[chronique BD] Gringos Locos

Gringo Locos (c) Dupuis
Gringos Locos (c) Dupuis

Le génial scénariste Yann peut légitimement s’octroyer le titre du plus fidèle fils spirituel de Franquin qui lui avait d’ailleurs confié son Marsupilami. Au tableau de chasse tout terrain de ce fin mercenaire, on compte aussi des albums de Spirou (dont l’excellent Groom Vert-De-Gris sous l’Occupation, déjà réalisé avec Schwartz au dessin, ou des adaptations en patois bruxellois et en breton), Freddy Lombard, Thorgal et sa fille, Lucky Luke, XIII ou Gastoon, digne neveu de son oncle gaffeur. Mais c’est à travers ses œuvres personnelles que Yann démontre toute sa verve de dialoguiste et sa science du gag, comme sa capacité à faire vivre des histoires passionnantes, toujours truffées de jeux de mots, de clins d’œil et de références historiques en variant les toiles de fond: Whitechapel au temps de Jack l’Eventreur (Basile et Victoria), la 2ème guerre mondiale (côté Pacifique avec Pin-Up, côté franco-anglais dans le jeu de massacre de La Patrouille des Libellules), le Paris des péripatéticiennes (Lolo & Sucette), le missionnariat sous les tropiques (Odilon Verjus, soldat du Christ chez les Papous), la guerre d’Algérie (O.A.S.), le Katanga de Bob Dénard et Mai 68 (Célestin Spéculoos), la guerre de Corée, les bas-fonds de Hong-Kong sous l’Empire Britannique et l’Amérique du Docteur Folamour avec Les Innommables, sa série la plus longue et son chef d’œuvre, réalisée en étroite collaboration avec Conrad.

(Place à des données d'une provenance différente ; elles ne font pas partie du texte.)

(** ** Splitting *)
Lemma array_get_nat {A} (l : list A) (z : Z) (i : nat) x : z = Z.of_nat i -> l !! i = Some x -> array_get l z = Ok x.
Proof. intros ->. apply array_get_lookup. Qed.
Lemma memcpy_to {A} (dst src : list A) (d s n : nat) zd zs zn : zd = Z.of_nat d -> zs = Z.of_nat s -> zn = Z.of_nat n -> (d + n <= length dst)%nat -> (s + n <= length src)%nat ->
  memcpy dst zd src zs zn = Ok (take d dst ++ take n (drop s src) ++ drop (d + n) dst).
Proof. intros -> -> ->. apply memcpy_nat. Qed.
(** The lists of the right node after [shift_from] behind the lists [ks] and [cs]. *)
Lemma shift_from_ok (nr i : internode) ks cs xp n : (length ks + n <= 15)%nat -> length (i_ikey0_ nr) = 15%nat -> length (child_ nr) = 16%nat -> take (length ks) (i_ikey0_ nr) = ks -> take (S (length ks)) (child_ nr) = cs ->
  (xp + n <= length (i_ikey0_ i))%nat -> (S xp + n <= length (child_ i))%nat -> exists nr', shift_from nr (Z.of_nat (length ks)) i (Z.of_nat xp) (Z.of_nat n) = Ok nr'
    /\ i_version nr' = i_version nr /\ i_parent_ nr' = i_parent_ nr /\ nkeys_ nr' = nkeys_ nr /\ length (i_ikey0_ nr') = 15%nat /\ length (child_ nr') = 16%nat
    /\ take (length ks + n) (i_ikey0_ nr') = ks ++ take n (drop xp (i_ikey0_ i)) /\ take (S (length ks + n)) (child_ nr') = cs ++ take n (drop (S xp) (child_ i)).
Proof.
  intros Hn Hlk Hlc Hks Hcs Hik Hic. unfold shift_from. destruct (Z.eqb_spec (Z.of_nat n) 0) as [H0|H0].
  { assert (n = 0)%nat as -> by lia. exists nr. rewrite Nat.add_0_r. split_and!; try done; by rewrite take_0, app_nil_r. }
  rewrite (memcpy_to (i_ikey0_ nr) (i_ikey0_ i) (length ks) xp n) by lia. cbn [mbind outcome_bind]. rewrite (memcpy_to (child_ nr) (child_ i) (S (length ks)) (S xp) n) by lia. cbn [mbind outcome_bind]. eexists. split; [done|]. rewrite Hks, Hcs. cbn [i_version i_parent_ nkeys_ i_ikey0_ child_ set_keys].
  assert (Hlcs : length cs = S (length ks)) by (rewrite <- Hcs, length_take; lia). assert (Ht1 : length (take n (drop xp (i_ikey0_ i))) = n) by (rewrite length_take, length_drop; lia). assert (Ht2 : length (take n (drop (S xp) (child_ i))) = n) by (rewrite length_take, length_drop; lia).
  split; [done|]. split; [done|]. split; [done|]. rewrite !length_app, Ht1, Ht2, !length_drop. split; [lia|]. split; [lia|]. rewrite !app_assoc. split; apply take_app_length'; rewrite length_app; lia.
Qed.
Lemma arrays_of_take i ks cs : length (i_ikey0_ i) = 15%nat -> length (child_ i) = 16%nat -> nkeys_ i = Z.of_nat (length ks) -> take (length ks) (i_ikey0_ i) = ks -> take (length cs) (child_ i) = cs -> inner_arrays i ks cs.
Proof.
  intros Hk Hc Hn Htk Htc. pose proof (take_drop (length ks) (i_ikey0_ i)) as H1. pose proof (take_drop (length cs) (child_ i)) as H2. rewrite Htk in H1. rewrite Htc in H2.
  by exists (drop (length ks) (i_ikey0_ i)), (drop (length cs) (child_ i)).
Qed.
Lemma array_set_nat {A} (l : list A) (z : Z) (i : nat) x : z = Z.of_nat i -> (i < length l)%nat -> array_set l z x = Ok (<[i := x]> l).
Proof. intros ->. apply array_set_ok. Qed.
Lemma take_insert_next {A} (l : list A) i x : (i < length l)%nat -> take (S i) (<[i := x]> l) = take i l ++ [x].
Proof. intros Hi. rewrite (take_S_r _ _ x) by (by apply list_lookup_insert_eq). by rewrite take_insert_ge by lia. Qed.
Lemma set_keys_keys n ks cs n' ks' cs' i : set_keys n ks cs (set_keys n' ks' cs' i) = set_keys n ks cs i.
Proof. done. Qed.
Section InnerSplit.
Context (i nr : internode) (l1 l2 c1 c2 : list Z) (x c st : Z).
Context (Hk : i_ikey0_ i = l1 ++ l2) (Hc : child_ i = c1 ++ c2) (Hlen : (length l1 + length l2 = 15)%nat) (Hc1 : length c1 = S (length l1)) (Hc2 : length c2 = length l2).
Context (Hnk : length (i_ikey0_ nr) = 15%nat) (Hnc : length (child_ nr) = 16%nat).
Definition mid_of : nat := if st =? 2 then 15 else 8.
#[local] Abbreviation mid := mid_of.
Lemma mid_range : (8 <= mid <= 15)%nat.
Proof. unfold mid_of. destruct (st =? 2); lia. Qed.
(** The right node and the separator, in the three cases of [split_into]. *)
Definition right_of (n : internode) : Prop := i_version n = i_version nr /\ i_parent_ n = i_parent_ nr /\ inner_arrays n (drop (S mid) (l1 ++ x :: l2)) (drop (S mid) (c1 ++ c :: c2)).
Lemma child_first (d : Z) : array_set (child_ nr) 0 d = Ok (<[0%nat := d]> (child_ nr)) /\ take 1 (<[0%nat := d]> (child_ nr)) = [d].
Proof. split; [apply array_set_nat; [done|lia]|]. by rewrite take_insert_next by lia. Qed.
#[local] Abbreviation nr0 d := (set_keys (Z.of_nat (15 - mid)) (i_ikey0_ nr) (<[0%nat := d]> (child_ nr)) nr).
Lemma split_right_low : (length l1 <= mid)%nat -> forall d,
  exists n, shift_from (nr0 d) 0 i (Z.of_nat mid) (15 - Z.of_nat mid) = Ok n /\ (drop (S mid) (c1 ++ c :: c2) = d :: drop (S mid) (c1 ++ c2) -> right_of n).
Proof.
  intros Hp d. pose proof mid_range as Hm. destruct (shift_from_ok (nr0 d) i [] [d] mid (15 - mid)) as (n & Hrun & Hv & Hpa & Hn & Hl1 & Hl2 & Ht1 & Ht2); simpl; try done; try lia.
  - by rewrite length_insert.
  - by apply child_first.
  - rewrite Hk, length_app. lia.
  - rewrite Hc, length_app. lia.
  - exists n. split; [by replace (15 - Z.of_nat mid) with (Z.of_nat (15 - mid)) by lia|]. intros Hch. split; [done|]. split; [done|]. cbn [app length] in Ht1, Ht2. rewrite Hk, (take_ge (drop mid (l1 ++ l2))) in Ht1 by (rewrite length_drop, length_app; lia). rewrite Hc, (take_ge (drop (S mid) (c1 ++ c2))) in Ht2 by (rewrite length_drop, length_app; lia).
    rewrite drop_past by lia. rewrite Hch. assert (Hlk : length (drop mid (l1 ++ l2)) = (15 - mid)%nat) by (rewrite length_drop, length_app; lia). assert (Hlc : length (d :: drop (S mid) (c1 ++ c2)) = S (15 - mid)) by (simpl; rewrite length_drop, length_app; lia).
    apply arrays_of_take; [done|done|by rewrite Hn, Hlk|by rewrite Hlk|by rewrite Hlc].
Qed.
Lemma split_right_high d : (mid < length l1)%nat -> c1 !! S mid = Some d -> exists n1 n2 n3,
  shift_from (nr0 d) 0 i (Z.of_nat mid + 1) (Z.of_nat (length l1) - (Z.of_nat mid + 1)) = Ok n1 /\ inner_assign n1 (Z.of_nat (length l1) - (Z.of_nat mid + 1)) x c = Ok n2
  /\ shift_from n2 (Z.of_nat (length l1) + 1 - (Z.of_nat mid + 1)) i (Z.of_nat (length l1)) (15 - Z.of_nat (length l1)) = Ok n3 /\ right_of n3.
Proof.
  intros Hp Hd. pose proof mid_range as Hm. set (q := (length l1 - S mid)%nat). set (k1 := drop (S mid) l1). set (d1 := drop (S mid) c1).
  assert (Hlk1 : length k1 = q) by (unfold k1; rewrite length_drop; lia). assert (Hld1 : length d1 = S q) by (unfold d1; rewrite length_drop; lia).
  destruct (shift_from_ok (nr0 d) i [] [d] (S mid) q) as (n1 & Hr1 & Hv1 & Hp1 & Hn1 & Hlk & Hlc & Ht1 & Ht2); simpl; try done; try lia.
  { by rewrite length_insert. } { by apply child_first. } { rewrite Hk, length_app. lia. } { rewrite Hc, length_app. lia. }
  cbn [app length] in Ht1, Ht2. assert (Ht1' : take q (i_ikey0_ n1) = k1).
  { etrans; [exact Ht1|]. rewrite Hk, drop_app_le by lia. by apply take_app_length'. }
  assert (Ht2' : take (S q) (child_ n1) = d1).
  { etrans; [exact Ht2|]. unfold d1. rewrite (drop_S _ _ _ Hd). f_equal. rewrite Hc, drop_app_le by lia. apply take_app_length'. rewrite length_drop. lia. }
  set (n2 := set_keys (nkeys_ n1) (<[q := x]> (i_ikey0_ n1)) (<[S q := c]> (child_ n1)) n1).
  destruct (shift_from_ok n2 i (k1 ++ [x]) (d1 ++ [c]) (length l1) (15 - length l1)) as (n3 & Hr3 & Hv3 & Hp3 & Hn3 & Hlk3 & Hlc3 & Ht31 & Ht32).
  { rewrite length_app. simpl. lia. } { simpl. by rewrite length_insert. } { simpl. by rewrite length_insert. }
  { rewrite length_app, Hlk1. simpl. rewrite Nat.add_1_r, take_insert_next by lia. by rewrite Ht1'. }
  { rewrite length_app, Hlk1. cbn [length child_ n2 set_keys]. rewrite Nat.add_1_r, take_insert_next by lia. by rewrite Ht2'. }
  { rewrite Hk, length_app. lia. } { rewrite Hc, length_app. lia. }
  exists n1, n2, n3. split.
  { replace (Z.of_nat mid + 1) with (Z.of_nat (S mid)) by lia. replace (Z.of_nat (length l1) - Z.of_nat (S mid)) with (Z.of_nat q) by lia. exact Hr1. }
  split.
  { replace (Z.of_nat (length l1) - (Z.of_nat mid + 1)) with (Z.of_nat q) by lia. unfold inner_assign. rewrite (array_set_nat (child_ n1) _ (S q)) by lia. cbn [mbind outcome_bind]. rewrite (array_set_nat (i_ikey0_ n1) _ q) by lia. done. }
  split.
  { rewrite length_app, Hlk1 in Hr3. simpl in Hr3. replace (Z.of_nat (length l1) + 1 - (Z.of_nat mid + 1)) with (Z.of_nat (q + 1)) by lia. by replace (15 - Z.of_nat (length l1)) with (Z.of_nat (15 - length l1)) by lia. }
  assert (Hks : drop (S mid) (l1 ++ x :: l2) = (k1 ++ [x]) ++ l2) by (rewrite drop_app_le by lia; by rewrite <- app_assoc).
  assert (Hcs : drop (S mid) (c1 ++ c :: c2) = (d1 ++ [c]) ++ c2) by (rewrite drop_app_le by lia; by rewrite <- app_assoc).
  rewrite Hk, drop_app_length, (take_ge l2) in Ht31 by lia. rewrite Hc, (drop_app_length' c1 c2), (take_ge c2) in Ht32 by lia. unfold right_of. rewrite Hks, Hcs.
  assert (Hl31 : length ((k1 ++ [x]) ++ l2) = (length (k1 ++ [x]) + (15 - length l1))%nat) by (rewrite (length_app (k1 ++ [x])); lia).
  assert (Hl32 : length ((d1 ++ [c]) ++ c2) = S (length (k1 ++ [x]) + (15 - length l1))) by (rewrite !length_app; simpl; lia).
  split; [rewrite Hv3; exact Hv1|]. split; [rewrite Hp3; exact Hp1|]. apply arrays_of_take; [done|done| |by rewrite Hl31|by rewrite Hl32].
  rewrite Hn3. cbn [nkeys_ n2 set_keys]. rewrite Hn1. cbn [nkeys_ set_keys]. rewrite Hl31, length_app. simpl. lia.
Qed.
(** What [split_into] makes of a full node. *)
Lemma internode_split_ok : exists n i' sep, inner_split_into i nr (Z.of_nat (length l1)) x c st = Ok (n, i', sep, if decide (length l1 < mid)%nat then Z.of_nat (length l1) else -1)
  /\ (l1 ++ x :: l2) !! mid = Some sep /\ right_of n /\ i_version i' = mark_split P (i_version i) /\ i_parent_ i' = i_parent_ i
  /\ if decide (length l1 < mid)%nat then inner_arrays i' (l1 ++ take (mid - S (length l1)) l2) (c1 ++ take (mid - S (length l1)) c2)
     else inner_arrays i' (take mid (l1 ++ x :: l2)) (take (S mid) (c1 ++ c :: c2)).
Proof.
  pose proof mid_range as Hm. unfold inner_split_into. assert ((if st =? 2 then node_width else (node_width + 1) / 2) = Z.of_nat mid) as -> by (unfold mid_of; by destruct (st =? 2)).
  replace (node_width + 1 - (Z.of_nat mid + 1)) with (Z.of_nat (15 - mid)) by (unfold node_width; lia). change (node_width - Z.of_nat mid) with (15 - Z.of_nat mid). cbn [i_ikey0_ child_ nkeys_ set_keys].
  assert (Harr : forall n ks' cs' kt ct, l1 ++ l2 = ks' ++ kt -> c1 ++ c2 = cs' ++ ct -> n = Z.of_nat (length ks') -> inner_arrays (mkInternode (mark_split P (i_version i)) n (i_ikey0_ i) (child_ i) (i_parent_ i)) ks' cs').
  { intros n ks' cs' kt ct H1 H2 ->. exists kt, ct. cbn [i_ikey0_ child_ nkeys_]. rewrite Hk, Hc. split; [done|]. split; [done|]. rewrite !length_app. lia. }
  destruct (Z.ltb_spec (Z.of_nat (length l1)) (Z.of_nat mid)) as [Hlt|Hge].
  - destruct (decide (length l1 < mid)%nat) as [_|]; [|lia]. destruct (lookup_lt_is_Some_2 (c1 ++ c2) mid) as [d Hd]; [rewrite length_app; lia|]. rewrite (array_get_nat (child_ i) _ mid d) by (done || by rewrite Hc). cbn [mbind outcome_bind]. rewrite (proj1 (child_first d)). cbn [mbind outcome_bind]. rewrite set_keys_keys.
    destruct (split_right_low ltac:(lia) d) as (n & Hrun & Hright). rewrite Hrun. cbn [mbind outcome_bind].
    destruct (lookup_lt_is_Some_2 (l1 ++ l2) (mid - 1)) as [sep Hsep]; [rewrite length_app; lia|]. rewrite (array_get_nat (i_ikey0_ i) _ (mid - 1) sep) by (lia || by rewrite Hk). cbn [mbind outcome_bind].
    eexists n, _, sep. split; [done|]. split; [|split; [|split; [done|split; [done|]]]].
    + rewrite <- Hsep. rewrite !lookup_app_r by lia. by replace (mid - length l1)%nat with (S (mid - 1 - length l1)) by lia.
    + apply Hright. rewrite drop_past by lia. by apply drop_S.
    + apply (Harr _ _ _ (drop (mid - S (length l1)) l2) (drop (mid - S (length l1)) c2)); [by rewrite <- app_assoc, take_drop..|]. rewrite length_app, length_take. lia.
  - destruct (decide (length l1 < mid)%nat) as [|_]; [lia|]. destruct (Z.eqb_spec (Z.of_nat (length l1)) (Z.of_nat mid)) as [He|Hne].
    + rewrite (proj1 (child_first c)). cbn [mbind outcome_bind]. rewrite set_keys_keys. destruct (split_right_low ltac:(lia) c) as (n & Hrun & Hright). rewrite Hrun. cbn [mbind outcome_bind]. eexists n, _, x. split; [done|]. assert (length l1 = mid) as Hl by lia.
      split; [by apply list_lookup_middle|]. split; [|split; [done|split; [done|]]].
      * apply Hright. rewrite <- Hl. rewrite !drop_app_length' by lia. done.
      * rewrite <- Hl. rewrite take_app_length, take_app_length' by lia. by apply (Harr _ _ _ l2 c2).
    + destruct (lookup_lt_is_Some_2 c1 (S mid)) as [d Hd]; [lia|]. rewrite (array_get_nat (child_ i) _ (S mid) d) by (lia || (rewrite Hc; by apply lookup_app_l_Some)). cbn [mbind outcome_bind]. rewrite (proj1 (child_first d)). cbn [mbind outcome_bind]. rewrite set_keys_keys.
      destruct (split_right_high d ltac:(lia) Hd) as (n1 & n2 & n3 & H1 & H2 & H3 & Hright). rewrite H1. cbn [mbind outcome_bind]. rewrite H2. cbn [mbind outcome_bind].
      change (node_width - Z.of_nat (length l1)) with (15 - Z.of_nat (length l1)). rewrite H3. cbn [mbind outcome_bind].
      destruct (lookup_lt_is_Some_2 l1 mid) as [sep Hsep]; [lia|]. rewrite (array_get_nat (i_ikey0_ i) _ mid sep) by (done || (rewrite Hk; by apply lookup_app_l_Some)). cbn [mbind outcome_bind].
      eexists n3, _, sep. split; [done|]. split; [by apply lookup_app_l_Some|]. split; [done|]. split; [done|]. split; [done|]. rewrite (take_before l1 (x :: l2) l2) by lia. rewrite (take_before c1 (c :: c2) c2) by lia.
      apply (Harr _ _ _ (drop mid (l1 ++ l2)) (drop (S mid) (c1 ++ c2))); [by rewrite take_drop..|]. rewrite length_take, length_app. lia.
Qed.
End InnerSplit.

Ce facétieux bruxellois d’adoption aime jouer avec la grande Histoire pour nous raconter les siennes, des histoires parallèles ou perpendiculaires, avec un sens de l’humour acide, aussi jubilatoire que provoc, tendre ou désespéré. Dans Gringos Locos, c’est à un épisode fondateur de la BD franco-belge qu’il s’attaque : l’Odyssée américaine menée par le tutélaire Joseph Gillain alias Jijé en capitaine de vaisseau, sa femme et ses trois enfants, accompagnés de Morris, jeune dessinateur de Lucky Luke au tempérament de chaud lapin, et d’André Franquin, suiveur gaffeur et sentimental, mi-Gaston mélancolique, mi-Averell torturé ; tout ce petit monde embarqué dans une grosse américaine pour traverser le continent d’Est en Ouest jusqu’à Tijuana, quittant la vieille Europe que Jijé pensait vouée à la 3ème guerre mondiale (on est en 1948), avec le doux espoir bravache de conquérir l’Amérique et de se faire embaucher par Disney.

Cette épopée picaresque est également mise en perspective dans une interview de Yann s’expliquant sur la mouture de ce projet vieux de trente ans et les vives critiques qu’à suscité, de la part de la fille de Franquin et des cinq enfants Gillain, sa prépublication dans le Journal de Spirou en 2012. Un droit de réponse d’un des fils Gillain apportant sa version de l’histoire est même inclus dans un portfolio truffé de photos d’époque. La morale de celle-ci étant sûrement résumée par la mythique imprécation de John Wayne dans L’Homme qui tua Liberty Valance, habilement placée en exergue: « Quand la légende est plus belle que la réalité, imprime la légende ! ».